With smart search, or organ pipe search, the expected lookup time is O(1). The expected length of the longest PSL (and thus the expected runtime complexity of lookup, remove and insert) in a full table is Θ(ln n).
With linear probing the variance of all probe lengths is minimized. In a full table the variance is Θ(n) which is in fact optimal among all open addressing techniques that do not look ahead in the table.
Comments
11.2-1Suppose we use a hash function h to hash n distinct keys into an array T oflength m. Assuming simple uniform hashing, what is the expected number ofcollisions? More precisely, what is the expected cardinality of k and l where k is not equal to l and h(k) = h(l)}
Solution:
α = Expected Number of Collisions = n/m . This is also called the load factor, which means how many keys hashed to 1 slot of the table.

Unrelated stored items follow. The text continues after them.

(* ===== verification/PieceInv.v ===== *)
(** * The effect of each piece, continued: creation, sleeping, semaphores

    The pieces that change more than priorities: threads are created, put to
    sleep and destroyed, semaphores go up and down. *)

From S2P Require Import Prelude KList KListSort KListOps FixedPoint Thread Synch SchedInv Machine SyncInv.

(** ** Creation and destruction *)

Lemma init_thread_ok k page nm pri : base_ok k → threads k !! page = None →
  post (init_thread page nm pri) k (λ _ k', base_ok k' ∧ quiet_but page k k' ∧
    ∃ th, threads k' !! page = Some th ∧ orphan th).
Proof.
  intros [Hq [(thc & Hc & Hs) Ho]] Hp. unfold init_thread. psteps. simpl.
  rename select (negb (page =? NULL) = true) into Hnn. apply negb_true_iff, Z.eqb_neq in Hnn.
  set (th := Thread _ _ _ _ _ _ _ _ _ _ _). set (k1 := put_thread page th k).
  assert (∀ x, links k1 x = links k x) as Hl.
  { intros x. unfold k1. rewrite links_put. case_decide; subst; [|done]. unfold links. by rewrite Hp. }
  assert (base_ok k1) as Hk1.
  { split; [split|split].
    - intros q t. rewrite Hl. apply Hq.
    - apply Hq.
    - intros t tht. simpl. destruct (decide (t = page)) as [->|].
      + rewrite lookup_insert_eq. intros [= <-]. done.
      + rewrite lookup_insert_ne by done. apply Hq.
    - simpl. rewrite lookup_insert_ne by done. apply Hq.
    - intros q t. rewrite Hl. apply Hq.
    - exists thc. simpl. by rewrite lookup_insert_ne by congruence.
    - intros t tht. simpl. destruct (decide (t = page)) as [->|].
      + rewrite lookup_insert_eq. by intros [= <-].
      + rewrite lookup_insert_ne by done. apply Ho. }
  destruct (intr_on k) eqn:Ei; psteps; simpl; (split_and!; [by apply (base_ok_ext k1)| |exists th; by rewrite lookup_insert_eq]).
  all: split; simpl; try done.
  1, 3: intros t tht Ht Hor _ Hne; exists tht; by rewrite lookup_insert_ne.
  all: intros t Ht Hne; by rewrite lookup_insert_ne.
Qed.
(* ===== verification/MachineInv.v ===== *)
(** * Safety of the concurrent machine

    The invariant of all reachable states, and what follows from it: the run
    queues hold exactly the ready threads, a lock is owned by at most one
    thread at any time, and no wake-up is lost. *)

From S2P Require Import Prelude KList KListSort KListOps FixedPoint Thread Synch SchedInv Machine SyncInv PieceInv.

(** ** What a piece does *)

(** To the synchronisation objects, and what replaces the piece. *)
Definition effect (p : piece) (k : kernel) (new : list piece) (k' : kernel) : Prop :=
  match p with
  | PDown s => ∃ b, new = (if b : bool then [] else [PDown s]) ∧ holder k' = holder k ∧ down_effect s k b k'
  | PUp s => new = [] ∧ holder k' = holder k ∧ up_effect s k k'
  | PTryDown n => new = [] ∧ holder k' = holder k ∧ (∀ s, waiters_of k' s = waiters_of k s) ∧
      (0 < sema_value k (UserSema n) ∧
         sema_value k' = fupd (sema_value k) (UserSema n) (u32 (sema_value k (UserSema n) - 1)) ∨
       sema_value k' = sema_value k)
  | PAcquireHolder l => new = [] ∧ sema_value k' = sema_value k ∧
      (∀ s, waiters_of k' s = waiters_of k s) ∧ holder k' = fupd (holder k) l (current k)
  | PReleaseHolder l => new = [] ∧ sema_value k' = sema_value k ∧
      (∀ s, waiters_of k' s = waiters_of k s) ∧ holder k' = fupd (holder k) l NULL
  | PReleaseRemove l => new = [] ∧ sync_same k k' ∧ holder k l = current k
  | PCondEnqueue c l => new = [] ∧ holder k' = holder k ∧ (∀ s, waiters_of k' s = waiters_of k s) ∧
      sema_value k' = fupd (sema_value k) (WaiterSema (current k)) 0
  | PCondSignal c l => new = [] ∧ holder k' = holder k ∧
      (sync_same k k' ∨ ∃ t, up_effect (WaiterSema t) k k')
  | PCondBroadcast c l => (new = [] ∨ new = [PCondSignal c l; PCondBroadcast c l]) ∧ sync_same k k'
  | PAcquireTest l => (new = [] ∨ new = [PAcquireAppend l]) ∧ sync_same k k'
  | PReleaseTest l => (new = [] ∨ new = [PReleaseDrop l]) ∧ sync_same k k'
  | PAcquireDonate l => (new = [] ∨ new = [PAcquireCompare l] ∧ thread_mlfqs k = false) ∧ sync_same k k'
  | PAcquireCompare l => (new = [PAcquireGive l; PResetDonate] ∨ new = [PResetDonate]) ∧ sync_same k k'
  | PSetPriority p => (new = [PResetDonate; PSetPriorityYield] ∧ thread_mlfqs k = false ∨ new = []) ∧ sync_same k k'
  | PIdle => new = [PIdle] ∧ sync_same k k'
  | _ => new = [] ∧ sync_same k k'
  end.

(** To threads that take no part in it. *)
Definition spares (p : piece) (k k' : kernel) : Prop :=
  match p with
  | PCreateInit page _ _ => quiet_but page k k' ∧ ∃ th, threads k' !! page = Some th ∧ orphan th
  | PCreateStart page => quiet_but page k k'
  | _ => core k k'
  end.

(** Pieces of a donation, which the feedback-queue scheduler does without. *)
Definition donating (p : piece) : bool := match p with PAcquireCompare _ | PAcquireGive _ | PResetDonate => true | _ => false end.

(** What the machine guarantees when a piece is executed. *)
Definition enabled (p : piece) (k : kernel) : Prop :=
  match p with
  | PIdle => True
  | PCreateInit page _ _ => current k ≠ idle_thread k ∧ threads k !! page = None
  | PCreateStart page => current k ≠ idle_thread k ∧ page ≠ NULL ∧ page ≠ idle_thread k ∧
      ∃ th, threads k !! page = Some th ∧ orphan th
  | PCondEnqueue c l => current k ≠ idle_thread k ∧ waiters_of k (WaiterSema (current k)) = []
  | PAcquireCompare _ | PAcquireGive _ | PResetDonate => current k ≠ idle_thread k ∧ thread_mlfqs k = false
  | _ => current k ≠ idle_thread k
  end.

11.2-2Demonstrate what happens when we insert the keys 5; 28; 19; 15; 20; 33; 12; 17; 10 into a hash table with collisions resolved by chaining. Let the table have 9 slots, and let the hash function be h(k) = k mod 9
Solution:
The hash table with collisions resolved by chaining looks like below:
1 ->10->19->28 2 ->20 3 ->12 4 5 -> 5 6 ->33->15 7 8 ->17 9
11.2-3Professor Marley hypothesizes that he can obtain substantial performance gains by modifying the chaining scheme to keep each list in sorted order. How does the professor's modification affect the running time for successful searches, unsuccessful searches, insertions, and deletions?
Solution:
The running time will be affected as follows:Both Successful and Unsuccessful Searches take time O(l) where l = length of the list. As long as load factor is constant, it should not affect the average time complexity of O(1).
Number Of Slots In Hash Tablespoon
Insertions: The insertion operation earlier took O(1) because ecah time a new key was added to the head of the list. But now it would take O(l) where l = length of the list.
Deletions: As long as list is doubly linked list, it should still take O(1) time to delete an element from the table. But if it is singly linked list then it would take O(l) whether or not the list is sorted.
11.2-4Suggest how to allocate and deallocate storage for elements within the hash table itself by linking all unused slots into a free list. Assume that one slot can store a flag and either one element plus a pointer or two pointers. All dictionary and free-list operations should run in O(1) expected time. Does the free list need to be doubly linked, or does a singly linked free list suffice?
11.2-5Suppose that we are storing a set of n keys into a hash table of size m. Show that if the keys are drawn from a universe U with U > nm, then U has a subset of size n consisting of keys that all hash to the same slot, so that the worst-case searching time for hashing with chaining is ѳ(n).
Solution:
Since there are m slots available and the size of Universe(U) > nmThe number of keys in Universe per slot > n
=> U > nm
=> U/m > n
Assume that:
Number Of Slots In Hash Table Search
Number of keys (n) = 100
Number Of Slots In Hash Tableau
Number of slots in hash table (m) = 10
Number Of Slots In Hash Tables
Number of keys in U that hash to 1 slot = U/m = n = 100
From the given information, we know that U/m > n which means that at least n keys hash to the same slot of the table.
Since this implementation is achieved via Chaining, so searching in a list of size n will cost ѳ(n) running time.
11.2-6Suppose we have stored n keys in a hash table of size m, with collisions resolved by chaining, and that we know the length of each chain, including the length L of the longest chain. Describe a procedure that selects a key uniformly at random from among the keys in the hash table and returns it in expected time O(L.(1+1/α)).